With the Editor
Happy 4th of July!
It seems the phrase “All I want for Christmas is my two front teeth” has been replaced with a bit more modern “I want it all and I want it right now!” I’ve even been guilty of making the statement. Guilty ofimpatience and greed? Yes, I’m afraid so, at times. Our kids are growing up in a world that seems to promote this cultural motto interpretting “freedom” is expressed by doing whateverwe want and whenever we want to do it. . . having anything we want and however we can get it. After all, it’s a “Free” country. Right? But in the world of reality, I wonder if perhaps these beliefs aren’t ultimately leading to painful consequences? The Bible tells us Jesus came to set us “free” from a life full of regretful choices. He delivers us from sin’s power, so we’re “free” to follow Him and live healthy, godly lives. When people are inundated with cultural messages encouraging independence, they tend to yearn for the power to do as they please.
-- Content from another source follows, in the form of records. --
(** C15: of everything a service derives, the coverage rule proposes a follow-up for
    a signal exactly when the signal was missing in each of the newest
    snapshots, at least two of them and at least as many as the threshold asks
    for; three make it a candidate of high confidence. *)
Theorem coverage_followup_iff_missing_streak derivers current rest insights n specs :
  derivers_ok derivers -> derive_all derivers (current :: rest) = Ok insights ->
  for_each (observation_coverage_body float_str n) (map di_insight insights) = Ok specs ->
  forall signal,
    ((exists s, s ∈ specs /\ cs_subject s = signal) <->
     (Z.max 2 n <= Z.of_nat (length (streak (missing_signal signal) (current :: rest))))%Z) /\
    (forall s, s ∈ specs -> cs_subject s = signal ->
       cs_confidence s = "high" <->
       (3 <= Z.of_nat (length (streak (missing_signal signal) (current :: rest))))%Z).
Proof.
  intros Hs H Hspecs signal. set (snapshots := current :: rest).
  assert (Hmem : forall s, s ∈ specs <-> exists sig here, missing_signal sig current = true /\
     observation_coverage_body float_str n (di_insight (coverage_insight snapshots current sig)) = Ok here /\
     s ∈ here).
  { intros s. rewrite (for_each_elem _ _ _ _ Hspecs). split.
    - intros (i & here & Hi & Hb & Hin). apply list_elem_of_fmap in Hi as (x & -> & Hx).
      destruct (String.eqb (in_kind (di_insight x)) "observation_coverage") eqn:Ek.
      + apply String.eqb_eq in Ek. apply (coverage_derived _ _ _ _ Hs H Ek) in Hx. cbn in Hx.
        apply list_elem_of_fmap in Hx as (sig & -> & Hsig). rewrite sorted_by_perm in Hsig.
        apply elem_of_elements in Hsig. exists sig, here. split; [by apply bool_decide_eq_true|done].
      + unfold observation_coverage_body in Hb. rewrite Ek in Hb. injection Hb as <-. by apply elem_of_nil in Hin.
    - intros (sig & here & Hm & Hb & Hin). eexists _, here. split; [|split; [exact Hb|exact Hin]].
      apply list_elem_of_fmap. eexists. split; [reflexivity|].
      apply (coverage_derived _ _ _ _ Hs H); [reflexivity|]. apply list_elem_of_fmap. exists sig. split; [done|].
      rewrite sorted_by_perm. apply elem_of_elements. by apply bool_decide_eq_true in Hm. }
  assert (Hrule := coverage_rule n snapshots current). split; [split|].
  - intros (s & (sig & here & Hm & Hb & Hin)%Hmem & <-). destruct (Hrule sig) as (s' & Hb' & Hsub & _).
    rewrite Hb' in Hb. injection Hb as <-. destruct (Z.max 2 n <=? _)%Z eqn:Hle in Hin; [|by apply elem_of_nil in Hin].
    apply list_elem_of_singleton in Hin as ->. rewrite Hsub. by apply Z.leb_le.
  - intros Hn. destruct (Hrule signal) as (s & Hb & Hsub & _). exists s. split; [|done]. apply Hmem.
    exists signal, [s]. rewrite Hb. rewrite (proj2 (Z.leb_le _ _)) by exact Hn. split_and!; [|done|by left].
    apply (streak_cons _ current rest). fold snapshots. lia.
  - intros s (sig & here & Hm & Hb & Hin)%Hmem <-. destruct (Hrule sig) as (s' & Hb' & Hsub & Hconf).
    rewrite Hb' in Hb. injection Hb as <-. destruct (_ <=? _)%Z in Hin; [|by apply elem_of_nil in Hin].
    apply list_elem_of_singleton in Hin as ->. rewrite Hconf, Hsub.
    destruct (Z.leb_spec 3 (Z.of_nat (length (streak (missing_signal sig) snapshots)))); split; (done || lia).
Qed.
End Followups.

(** ** What loosening a threshold can change *)

Section Loosening.
Context (float_str : Q -> string).

Lemma endswith_suffix s a b : endswith s (a +:+ b) = true -> endswith s b = true.
Proof.
  unfold endswith. rewrite str_rev_app. intros [rest ->]%startswith_inv.
  change (startswith ((String.rev b +:+ String.rev a) +:+ rest) (String.rev b) = true).
  rewrite <-str_app_assoc. apply startswith_app.
Qed.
Paul referenced this freedom in 1 Corinthians 10:23. Everything is permissible’ - but not everything is beneficial. “FREEDOM” should mean we get to choose God’s best for our lives every day. I thank God every day that we have the freedom to choose. Our country was based on religious freedom. Our forefathers have fought and many have lost their lives fighting for our freedom. On this July 4th holiday, let us all remember those who have paid dearly to protect our precious freedom of choice. And with this issue, there must be choices made. There are simply so many fair, festival and concert events, that they overlap on the calendar. It’s going to be physically impossible to attend and enjoy them all. So, I encourage you to study the schedules and previews on each page, click the links to websites, and choose as many good clean family outings as you can - then wave those flags high in celebration of our “freedom.”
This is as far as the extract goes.